Required work :: One part of the entries below is wanted: the lines from the one containing "match find (fun p" through the one containing "negb (category_eqb c". Write those out exactly and nothing else.

Data provided Block Start

(* ===== verification/UpstreamSync.v ===== *)
(** * Synchronizing prices with upstream channels

    Models [src/web/src/features/system-settings/models/]:
    [upstream-ratio-sync-helpers.ts] (which differences are offered and how a
    choice is recorded), the rows and bulk actions of
    [upstream-ratio-sync-table.tsx], and the screen [upstream-ratio-sync.tsx]
    that keeps the differences and the choices, asks before a change of the way
    a model is billed, and writes the settings.

    Objects are association lists with the order of their keys, a [Map] is an
    association list in the order of insertion.  A number or a string is a
    [value].  Field names are texts, since they come from the server.  A value
    of an upstream is [None] when it is [null] or missing; the code never tells
    the two apart.  [toLowerCase] and the translation function are parameters.

    The laws are in [UpstreamSyncLaws]. *)

From stdpp Require Import base list.
From Stdlib Require Import ZArith NArith Lia.
From S2P Require Import Prelude JsString JsArray JsNumber JsJson.

Local Open Scope Z_scope.

(** ** Data *)

Inductive value : Type := VNum (x : num) | VStr (s : str).

(** [a === b]. *)
Definition value_eqb (a b : value) : bool :=
  match a, b with
  | VNum x, VNum y => num_eq x y
  | VStr s, VStr t => s =?s t
  | _, _ => false
  end.

(** [Number(v)] and [String(v)]. *)
Definition value_Number (v : value) : num :=
  match v with VNum x => x | VStr s => Number s end.

Definition value_String (v : value) : str :=
  match v with VNum x => num_to_string x | VStr s => s end.

Definition value_json (v : value) : json :=
  match v with VNum x => JNum x | VStr s => JStr s end.

Definition same : value := VStr "same".

Record RatioDifferenceEntry : Type := MkDifference {
  current : option value;
  upstreams : list (str * option value);
  confidence : list (str * bool);
}.

(** [Partial<Record<RatioType, RatioDifferenceEntry>>]. *)
Abbreviation ratio_types := (list (str * RatioDifferenceEntry)).

Abbreviation DifferencesMap := (list (str * ratio_types)).

(** The fields chosen for one model, and for all models. *)
Abbreviation resolution := (list (str * value)).
Abbreviation ResolutionsMap := (list (str * resolution)).

Record ResolutionSelection : Type := MkSelection {
  sel_model : str;
  sel_ratioType : str;
  sel_value : value;
  sel_sourceName : str;
}.

Record ResolutionRemoval : Type := MkRemoval {
  rem_model : str;
  rem_ratioType : str;
}.

Abbreviation ResolutionRemovalPlan := (list (str * list str)).

(** [map.set(k, v)] of a [Map]: a known key keeps its place. *)
Definition map_set {A} (k : str) (v : A) (m : list (str * A)) : list (str * A) :=
  match obj_get k m with
  | Some _ => obj_update k v m
  | None => m ++ [(k, v)]
  end.

(** [set.add(x)]. *)
Definition set_add (x : str) (s : list str) : list str :=
  if mem_str x s then s else s ++ [x].

(** ** Fields *)

Definition model_ratio : str := js "model_ratio".
Definition model_price : str := js "model_price".
Definition billing_mode : str := js "billing_mode".
Definition billing_expr : str := js "billing_expr".
Definition tiered_expr : value := VStr (js "tiered_expr").

Definition RATIO_SYNC_FIELDS : list str :=
  [model_ratio; js "completion_ratio"; js "cache_ratio"; js "create_cache_ratio";
   js "image_ratio"; js "audio_ratio"; js "audio_completion_ratio"].

Definition SYNC_FIELD_ORDER : list str :=
  RATIO_SYNC_FIELDS ++ [model_price; billing_mode; billing_expr].

Definition NUMERIC_SYNC_FIELDS : list str := RATIO_SYNC_FIELDS ++ [model_price].

Definition RATIO_TYPE_OPTIONS : list (str * str) :=
  [(js "Model ratio", model_ratio); (js "Completion ratio", js "completion_ratio");
   (js "Cache ratio", js "cache_ratio"); (js "Create cache ratio", js "create_cache_ratio");
   (js "Image ratio", js "image_ratio"); (js "Audio ratio", js "audio_ratio");
   (js "Audio completion ratio", js "audio_completion_ratio");
   (js "Fixed price", model_price); (js "Expression billing", billing_expr)].

Definition OFFICIAL_CHANNEL_ID : Z := -100.
Definition OFFICIAL_CHANNEL_NAME : str := js "官方倍率预设".
Definition MODELS_DEV_PRESET_ID : Z := -101.
Definition MODELS_DEV_PRESET_NAME : str := js "models.dev 价格预设".

Definition getSyncFieldLabel (t : str -> str) (ratioType : str) : str :=
  match find (fun o => snd o =?s ratioType) RATIO_TYPE_OPTIONS with
  | Some o => t (fst o)
  | None => ratioType
  end.

(** [!filter || filter === '__all__']. *)
Definition noFilter (filter : option str) : bool :=
  match filter with
  | None => true
  | Some f => negb (truthy_str f) || (f =?s "__all__")
  end.

Definition getOrderedRatioTypes (ratioTypes : ratio_types) (filter : option str)
    : list str :=
  let keys := obj_keys ratioTypes in
  let ordered := List.filter (fun f => mem_str f keys) SYNC_FIELD_ORDER
                 ++ List.filter (fun f => negb (mem_str f SYNC_FIELD_ORDER)) keys in
  if noFilter filter then ordered
  else List.filter (fun f => f =?s nullish filter []) ordered.

(** [ratioTypes[ratioType]?.upstreams?.[sourceName]]. *)
Definition upstreamOf (ratioTypes : ratio_types) (ratioType sourceName : str)
    : option value :=
  match obj_get ratioType ratioTypes with
  | Some e => mjoin (obj_get sourceName (upstreams e))
  | None => None
  end.

Definition isSelectableUpstreamValue (v : option value) : bool :=
  match v with
  | Some x => negb (value_eqb x same)
  | None => false
  end.

Definition getPreferredSyncField (ratioTypes : ratio_types) (ratioType sourceName : str)
    : str :=
  let exprValue := upstreamOf ratioTypes billing_expr sourceName in
  if negb (ratioType =?s billing_expr) && isSelectableUpstreamValue exprValue
  then billing_expr else ratioType.

Definition getVisibleRatioTypesForSource (ratioTypes : ratio_types) (sourceName : str)
    (filter : option str) : list str :=
  List.filter (fun rt => getPreferredSyncField ratioTypes rt sourceName =?s rt)
    (getOrderedRatioTypes ratioTypes filter).

Definition getAlignedRatioTypes (ratioTypes : ratio_types) (sourceNames : list str)
    (filter : option str) : list str :=
  let ordered := getOrderedRatioTypes ratioTypes filter in
  match sourceNames with
  | [] => ordered
  | _ =>
      let visible :=
        flat_map (fun s => getVisibleRatioTypesForSource ratioTypes s filter) sourceNames in
      List.filter (fun rt => mem_str rt visible) ordered
  end.

Inductive category : Type := price | ratio | tiered.

Definition category_eqb (a b : category) : bool :=
  match a, b with
  | price, price | ratio, ratio | tiered, tiered => true
  | _, _ => false
  end.

Definition getBillingCategory (ratioType : str) : category :=
  if ratioType =?s model_price then price
  else if (ratioType =?s billing_mode) || (ratioType =?s billing_expr) then tiered
  else ratio.

Definition getUpstreamDisplayName (sourceName : str) : str :=
  let presets := [(OFFICIAL_CHANNEL_NAME, OFFICIAL_CHANNEL_ID);
                  (MODELS_DEV_PRESET_NAME, MODELS_DEV_PRESET_ID)] in
  match find (fun p => sourceName =?s fst p ++ "(" ++ num_to_string (num_of_Z (snd p)) ++ ")")
          presets with
  | Some p => fst p
  | None => sourceName
  end.

(** ** Choices *)

(** [resolutions[model]?.[ratioType]]. *)
Definition selectedValue (resolutions : ResolutionsMap) (model ratioType : str)
    : option value :=
  match obj_get model resolutions with
  | Some r => obj_get ratioType r
  | None => None
  end.

Definition isSelectedResolutionValue (resolutions : ResolutionsMap) (model ratioType : str)
    (upstreamValue : option value) : bool :=
  match upstreamValue, selectedValue resolutions model ratioType with
  | Some up, Some selected =>
      isSelectableUpstreamValue upstreamValue &&
      (if mem_str ratioType NUMERIC_SYNC_FIELDS then
         let selectedNumber := value_Number selected in
         let upstreamNumber := value_Number up in
         isFinite selectedNumber && isFinite upstreamNumber
         && num_eq selectedNumber upstreamNumber
       else value_eqb selected up)
  | _, _ => false
  end.

Definition getDraftModelResolution (drafts : list (str * resolution))
    (resolutions : ResolutionsMap) (model : str) : resolution :=
  match obj_get model drafts with
  | Some draft => draft
  | None => nullish (obj_get model resolutions) []
  end.

Definition resolveResolutionSelection (differences : DifferencesMap)
    (selection : ResolutionSelection) : ResolutionSelection :=
  let modelDiffs := nullish (obj_get (sel_model selection) differences) [] in
  let preferredType :=
    getPreferredSyncField modelDiffs (sel_ratioType selection) (sel_sourceName selection) in
  let preferredValue :=
    if preferredType =?s sel_ratioType selection then sel_value selection
    else nullish (upstreamOf modelDiffs preferredType (sel_sourceName selection))
           (sel_value selection) in
  MkSelection (sel_model selection) preferredType preferredValue (sel_sourceName selection).

(** Whether a choice of the category [c] removes the field [rt]. *)
Definition conflicts (c : category) (rt : str) : bool :=
  negb (category_eqb c tiered) && negb (category_eqb (getBillingCategory rt) tiered)
  && negb (category_eqb (getBillingCategory rt) c).

(** The mode and the expression that the source of a tiered choice offers. *)
Definition setTiered (modelDiffs : ratio_types) (sourceName finalType : str)
    (draft : resolution) : resolution :=
  let modeVal := upstreamOf modelDiffs billing_mode sourceName in
  let exprVal := upstreamOf modelDiffs billing_expr sourceName in
  let draft :=
    match modeVal with
    | Some v =>
        if isSelectableUpstreamValue modeVal then obj_set billing_mode v draft
        else if finalType =?s billing_expr then obj_set billing_mode tiered_expr draft
        else draft
    | None =>
        if finalType =?s billing_expr then obj_set billing_mode tiered_expr draft
        else draft
    end in
  match exprVal with
  | Some v =>
      if isSelectableUpstreamValue exprVal then obj_set billing_expr v draft else draft
  | None => draft
  end.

Data provided Block End

Answer ::
  match find (fun p => sourceName =?s fst p ++ "(" ++ num_to_string (num_of_Z (snd p)) ++ ")")
          presets with
  | Some p => fst p
  | None => sourceName
  end.

(** ** Choices *)

(** [resolutions[model]?.[ratioType]]. *)
Definition selectedValue (resolutions : ResolutionsMap) (model ratioType : str)
    : option value :=
  match obj_get model resolutions with
  | Some r => obj_get ratioType r
  | None => None
  end.

Definition isSelectedResolutionValue (resolutions : ResolutionsMap) (model ratioType : str)
    (upstreamValue : option value) : bool :=
  match upstreamValue, selectedValue resolutions model ratioType with
  | Some up, Some selected =>
      isSelectableUpstreamValue upstreamValue &&
      (if mem_str ratioType NUMERIC_SYNC_FIELDS then
         let selectedNumber := value_Number selected in
         let upstreamNumber := value_Number up in
         isFinite selectedNumber && isFinite upstreamNumber
         && num_eq selectedNumber upstreamNumber
       else value_eqb selected up)
  | _, _ => false
  end.

Definition getDraftModelResolution (drafts : list (str * resolution))
    (resolutions : ResolutionsMap) (model : str) : resolution :=
  match obj_get model drafts with
  | Some draft => draft
  | None => nullish (obj_get model resolutions) []
  end.

Definition resolveResolutionSelection (differences : DifferencesMap)
    (selection : ResolutionSelection) : ResolutionSelection :=
  let modelDiffs := nullish (obj_get (sel_model selection) differences) [] in
  let preferredType :=
    getPreferredSyncField modelDiffs (sel_ratioType selection) (sel_sourceName selection) in
  let preferredValue :=
    if preferredType =?s sel_ratioType selection then sel_value selection
    else nullish (upstreamOf modelDiffs preferredType (sel_sourceName selection))
           (sel_value selection) in
  MkSelection (sel_model selection) preferredType preferredValue (sel_sourceName selection).

(** Whether a choice of the category [c] removes the field [rt]. *)
Definition conflicts (c : category) (rt : str) : bool :=
  negb (category_eqb c tiered) && negb (category_eqb (getBillingCategory rt) tiered)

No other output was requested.